This generation has left values behind
In the span of my lifetime we have traveled the road of bounty and excess, taking what we please without regard for the Earth or her creatures. We have left behind the values of integrity, truth, compassion, courage, hard work and sacrifice. We once cared about what we would leave to our children. Now it's just about instant gratification and how much we can get for ourselves. Earlier generations built this country based on real products that were useful and necessary. Now our economy and well-being are dependent on how much we can spend on stuff we don't need.
How is it we don't understand that we're the problem? Our legacy seems to be leaders who cannot lead, massive environmental destruction, deposits of poison as we extract the Earth's resources, wars that cannot be won, and debts that cannot be paid. Even with our eyes open, we don't see what's coming.
What a waste
I recently received two statements from my previous insurance company showing that it paid my provider the sum of 34 cents, a balance from services provided 17 months ago. The postage for each letter was 36.6 cents.
How can an insurance company afford to pay 73.2 cents to tell me it paid a balance of 34 cents from so long ago? Can you imagine a system anywhere else in the world being so financially irresponsible?
A national health care system would be far more affordable than anything we now have.
Keep it here
It is not politically correct to say "foreigners," yet we send tens of billions of dollars per year to foreign countries.

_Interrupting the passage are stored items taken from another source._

(* ===== verification/PersistenceSafety.v ===== *)
(** * What survives a restart

    Theorems about [Storage] and [Persistence]: a node started again on its own
    database has the chain and the state it had. *)
From S2P Require Import Prelude Hash Crypto Vm Transaction Token Governance Block Account.
From S2P Require Import Validators Slashing Finality Settlement BlockStore BlockTree Trie StateRoot.
From S2P Require Import Chain Storage Apply Ledger AddBlock ChainSafety Mempool ForkChoice.
From S2P Require Import MempoolSafety ForkChoiceSafety Persistence.

(** ** Reading through a fresh cursor *)

Section reading.
Context {B L : Type} `{!BlockBackend B} `{!LruCache L}.

(** A cursor whose cache only holds what its storage holds. *)
Record mirrors (s : B) (count base : Z) (c : Cursor B L) : Prop := {
  mi_storage : cu_storage c = s;
  mi_count : height_count c = count;
  mi_base : base_height c = base;
  mi_genesis : get_block 0 s = Ok (Some (cu_genesis c));
  mi_cache h b : lru_peek h (cu_cache c) = Some b → get_block h s = Ok (Some b);
}.

Lemma mirrors_block_at s count base c h b :
  mirrors s count base c → base ≤ 1 → 0 ≤ h < count → get_block h s = Ok (Some b) →
  ∃ c', block_at h c = (Ok (Some b), c') ∧ mirrors s count base c'.
Proof.
  intros Hm0 Hb1 Hh Hget. pose proof Hm0 as [Hs Hn Hb Hg Hc]. unfold block_at, block_at_begin.
  destruct (Z.eqb_spec h 0) as [->|Hne].
  { exists c. rewrite Hget in Hg. by injection Hg as ->. }
  rewrite Hn, Hb, (proj2 (Z.leb_gt _ _)), (proj2 (Z.ltb_ge _ _)) by lia. simpl.
  pose proof (get_peek (cu_cache c) h) as Hpk. pose proof (λ k, peek_get (cu_cache c) h k) as Hpg.
  destruct (lru_get h (cu_cache c)) as [cached l]. simpl in *.
  assert (mirrors s count base (set_cache l c)) as Hm.
  { split; simpl; try done. intros k v. rewrite Hpg. apply Hc. }
  destruct cached as [v|].
  { symmetry in Hpk. apply Hc in Hpk. exists (set_cache l c). split; [|done]. congruence. }
  rewrite Hs, Hget. unfold block_at_finish. simpl.
  rewrite Hn, Hb, (proj2 (Z.leb_gt _ _)), (proj2 (Z.ltb_ge _ _)) by lia. simpl.
  eexists. split; [done|]. split; simpl; try done.
  intros k v [(->&->)|(_&Hk)]%peek_put; [done|]. rewrite Hpg in Hk. by apply Hc.
Qed.

Lemma mirrors_missing s count base c h :
  mirrors s count base c → 0 < h → count ≤ h → block_at h c = (Ok None, c).
Proof.
  intros [Hs Hn Hb Hg Hc] Hh Hle. unfold block_at, block_at_begin.
  rewrite (proj2 (Z.eqb_neq _ _)), Hn, (proj2 (Z.leb_le _ _)) by lia. done.
Qed.

Lemma find_base_present h hs s b : get_block h s = Ok (Some b) → find_base (h :: hs) s = Ok h.
Proof. simpl. by intros ->. Qed.

(** Opening a storage that holds the heights up to [n]. *)
Lemma new_with_persist_mirrors s size persist n g :
  get_height s = Ok (Some n) → 0 ≤ n → get_block 0 s = Ok (Some g) →
  (∀ h, 0 < h ≤ n → ∃ b, get_block h s = Ok (Some b)) →
  ∃ c base, new_with_persist s size persist = Ok c ∧ base ≤ 1 ∧ mirrors s (n + 1) base c.
Proof.
  intros Hn H0 Hg Hb. unfold new_with_persist. rewrite Hg. simpl. rewrite Hn. simpl.
  destruct (1 <? n + 1) eqn:E; bool_to_prop.
  - replace (n + 1 - 1) with (Z.succ (n - 1)) by lia. rewrite seqZ_cons by lia.
    destruct (Hb 1 ltac:(lia)) as [b1 Hb1]. rewrite (find_base_present _ _ _ _ Hb1). simpl.
    eexists _, 1. split; [done|]. split; [lia|]. split; simpl; try done.
    intros h b. by rewrite peek_new.
  - simpl. eexists _, 0. split; [done|]. split; [lia|]. split; simpl; try done.
    intros h b. by rewrite peek_new.
Qed.
End reading.

(** ** What the database holds *)

Section restart.
Context `{Sha3} `{MlDsa} `{EvmEngine} `{WasmEngine} `{HashOrder} `{HexDecode}
  `{!Bincode SignableTransaction}
  `{!Bincode BlockHeader} `{!Bincode ProposalKind} `{!BincodeAccountLeaf} `{!BincodeStorageLeaf}
  `{!BincodeContractLeaf} `{!Json DeployTokenParams} `{!Json TokenTransferParams}
  `{!Json TokenApproveParams} `{!Json TokenTransferFromParams} `{!Json SubmitProposalParams}
  `{!Json GovernanceVoteParams} `{!RustSort}
  {D : Type} `{!Redb D} `{!StorageCodec} `{!LegacyCodec} {L : Type} `{!LruCache L}.

(** What is written of a chain decodes again. *)
Record encodable (c : Blockchain) : Prop := {
  en_config : bincode_ok (genesis_config (bc_params c));
  en_finalized : bincode_ok (finalized_height (finality_tracker c));
  en_schema : bincode_ok CURRENT_SCHEMA_VERSION;
  en_blocks : Forall bincode_ok (bc_blocks c);
  en_accounts : map_Forall (λ _, bincode_ok) (accounts (bc_state c));
  en_pending : Forall bincode_ok (pending_transactions c);
  en_registry : bincode_ok (token_registry (bc_state c));
  en_governance : bincode_ok (governance (bc_state c));
}.

Definition meta_holds {A} `{!Bincode A, !BincodeDecode A} (d : D) (k : bytes) (x : A) : Prop :=
  db_table d META_TABLE !! k = Some (bincode_serialize x) ∧ bincode_ok x.

Definition table_holds {A} `{!Bincode A, !BincodeDecode A} (d : D) (t : Table) (m : gmap bytes A)
    : Prop :=
  db_table d t = bincode_serialize <$> m ∧ map_Forall (λ _, bincode_ok) m.

(** A database whose commits succeed. *)
Definition never_fails : Prop := ∀ ws (d : D), is_ok (db_commit ws d) = true.

(** The database of a node that was never slashed: it has the chain's blocks, and
    every record the start of a node reads decodes. The finalized height is written
    with its errors dropped, so it may be an older one. *)
Record stored (c : Blockchain) (d : D) : Prop := {
  sd_height : db_table d META_TABLE !! HEIGHT_KEY = Some (u64_key (chain_height c));
  sd_blocks i b : bc_blocks c !! i = Some b →
    db_table d BLOCKS_TABLE !! u64_key (Z.of_nat i) = Some (bincode_serialize b) ∧ bincode_ok b;
  sd_config : meta_holds d CHAIN_CONFIG_KEY (genesis_config (bc_params c));
  sd_schema : meta_holds d SCHEMA_VERSION_KEY CURRENT_SCHEMA_VERSION;
  sd_finalized : ∃ h, meta_holds d FINALIZED_HEIGHT_KEY h ∧
    0 ≤ h ≤ finalized_height (finality_tracker c) ∧
    (never_fails → h = finalized_height (finality_tracker c));
  sd_registry : ∃ r : TokenRegistry, meta_holds d TOKEN_REGISTRY_KEY r;
  sd_governance : ∃ g : GovernanceState, meta_holds d GOVERNANCE_STATE_KEY g;
  sd_pending : ∃ m : gmap bytes Transaction, table_holds d PENDING_TABLE m;
  sd_accounts : ∃ m : accounts_map, table_holds d STATE_TABLE m;
  sd_evidence : db_table d EVIDENCE_TABLE = ∅;
}.

(** ** Lemmas: full writes *)

Definition insert_all {A} (m : gmap bytes A) (l : list (bytes * A)) : gmap bytes A :=
  foldl (λ m kv, <[kv.1 := kv.2]> m) m l.

Lemma apply_inserts_map {A} `{!Bincode A} (t : Table) (l : list (bytes * A)) (m : gmap bytes A) :
  foldl (apply_write t) (bincode_serialize <$> m) (entry_inserts t l) =
    bincode_serialize <$> insert_all m l.
Proof.
  unfold entry_inserts. revert m. induction l as [|[k a] l IH]; intros m; [done|].
  cbn [fmap list_fmap foldl apply_write fst snd insert_all]. rewrite bool_decide_eq_true_2 by done.
  rewrite <- fmap_insert. apply IH.
Qed.

Lemma insert_all_Forall {A} (P : A → Prop) (l : list (bytes * A)) m :
  map_Forall (λ _, P) m → Forall (λ kv, P kv.2) l → map_Forall (λ _, P) (insert_all m l).
Proof.
  intros Hm Hl. revert m Hm. induction Hl as [|[k a] l Ha Hl IH]; intros m Hm; [done|].
  apply IH. by apply map_Forall_insert_2.
Qed.

Lemma insert_all_notin {A} (l : list (bytes * A)) m k :
  k ∉ l.*1 → insert_all m l !! k = m !! k.
Proof.
  revert m. induction l as [|[k' a] l IH]; intros m Hk; [done|].
  cbn [fmap list_fmap fst] in Hk. apply not_elem_of_cons in Hk as [Hne Hk].
  cbn [insert_all foldl fst snd]. fold (insert_all (<[k' := a]> m) l). rewrite (IH _ Hk).
  by rewrite lookup_insert_ne.
Qed.

Lemma insert_all_lookup {A} (l : list (bytes * A)) m k v :
  NoDup l.*1 → (k, v) ∈ l → insert_all m l !! k = Some v.
Proof.
  revert m. induction l as [|[k' a] l IH]; intros m Hnd Hk; [by apply not_elem_of_nil in Hk|].
  cbn [fmap list_fmap fst] in Hnd. apply NoDup_cons in Hnd as [Hn Hnd].
  cbn [insert_all foldl fst snd]. fold (insert_all (<[k' := a]> m) l).
  apply elem_of_cons in Hk as [[= -> ->]|Hk]; [|by apply IH].
  rewrite insert_all_notin by done. by rewrite lookup_insert_eq.
Qed.

Lemma replace_table_map {A} `{!Bincode A} (t : Table) (l : list (bytes * A)) d u d' :
  replace_table t l d = (Ok u, d') →
  db_table d' t = bincode_serialize <$> insert_all ∅ l ∧ ∀ t', t' ≠ t → db_table d' t' = db_table d t'.
Proof.
  intros Hw. split.
  - rewrite (write_transaction_Ok _ _ _ _ t Hw), apply_clear.
    rewrite <- (apply_inserts_map t l ∅). by rewrite fmap_empty.
  - intros t' Ht. rewrite (write_transaction_Ok _ _ _ _ t' Hw). cbn [foldl apply_write].
    rewrite bool_decide_eq_false_2 by done. by apply apply_inserts_other.
Qed.

Lemma put_meta_Ok {A} `{!Bincode A} k (x : A) d u d' :
  put_meta k x d = (Ok u, d') →
  db_table d' META_TABLE = <[k := bincode_serialize x]> (db_table d META_TABLE) ∧
  ∀ t, t ≠ META_TABLE → db_table d' t = db_table d t.
Proof.
  intros Hw. split; [|intros t Ht]; rewrite (write_transaction_Ok _ _ _ _ _ Hw);
    cbn [foldl apply_write]; [by rewrite bool_decide_eq_true_2|by rewrite bool_decide_eq_false_2].
Qed.

Definition block_entries (blocks : list Block) : list (bytes * Block) :=
  (λ b, (u64_key (height (header b)), b)) <$> blocks.

Lemma replace_blocks_Ok blocks d u d' :
  replace_blocks blocks d = (Ok u, d') →
  db_table d' BLOCKS_TABLE = bincode_serialize <$> insert_all ∅ (block_entries blocks) ∧
  db_table d' META_TABLE =
    match last blocks with
    | Some b => <[HEIGHT_KEY := u64_key (height (header b))]> (db_table d META_TABLE)
    | None => delete HEIGHT_KEY (db_table d META_TABLE)
    end ∧
  ∀ t, t ≠ META_TABLE → t ≠ BLOCKS_TABLE → db_table d' t = db_table d t.
Proof.
  intros Hw. split_and!; [| |intros t Ht Hb]; rewrite (write_transaction_Ok _ _ _ _ _ Hw);
    cbn [foldl apply_write]; rewrite foldl_app.
  - rewrite bool_decide_eq_true_2 by done.
    pose proof (apply_inserts_map BLOCKS_TABLE (block_entries blocks) ∅) as E.
    rewrite fmap_empty in E. fold (block_entries blocks). rewrite E. by destruct (last blocks).
  - rewrite bool_decide_eq_false_2, apply_inserts_other by done. by destruct (last blocks).
  - rewrite bool_decide_eq_false_2, apply_inserts_other by done.
    destruct (last blocks); simpl; by rewrite bool_decide_eq_false_2.
Qed.

(** Numbered blocks have distinct keys. *)
Lemma block_entries_NoDup blocks :
  (∀ i b, blocks !! i = Some b → height (header b) = Z.of_nat i) →
  Z.of_nat (length blocks) ≤ u64_mod → NoDup (block_entries blocks).*1.
Proof.
  intros Hb Hlen. unfold block_entries. rewrite <- list_fmap_compose. apply NoDup_alt.
  intros i j k Hi Hj. rewrite list_lookup_fmap in Hi, Hj.
  apply fmap_Some in Hi as (bi&Hi&->). apply fmap_Some in Hj as (bj&Hj&Hk). simpl in Hk.
  pose proof (lookup_lt_Some _ _ _ Hi). pose proof (lookup_lt_Some _ _ _ Hj).
  rewrite (Hb _ _ Hi), (Hb _ _ Hj) in Hk. apply u64_key_inj in Hk; [lia|u64_lia..].
Qed.

Ltac lookup_meta :=
  repeat (rewrite lookup_insert_ne by vm_decide); by rewrite lookup_insert_eq.

Lemma chain_linked_count c : chain_linked c → block_count c = chain_height c + 1.
Proof.
  intros [Hne _]. unfold chain_height, block_count, saturating_sub. destruct (bc_blocks c); [done|].
  simpl. lia.
Qed.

Why don't we slash the foreign giveaway budget to zero? It makes no sense to send money to foreign countries just to have them hate us anyway.
Last week I facilitated the U.S. Institute on Women's Leadership: Women's Civic Leadership From the Heartland. I wasn't prepared for how these 18 women — their backgrounds, stories and passion for improving their countries (Morocco, Egypt, Sudan, India, Pakistan and Afghanistan) —would so deeply move me. Their hopes and dreams for better communities were no different from those of our Kansas participants. I wasn't just teaching them; I was helping them make progress when they returned home.
The University of Kansas hosted the institute, which was funded by the State Department's Study of the U.S. Branch of the Office of Academic Exchange Programs.
Following the women to Lawrence for their presentations Friday, I felt myself on the verge of tears as they related, tearfully, the power of their experience. And all of our differences had melted away.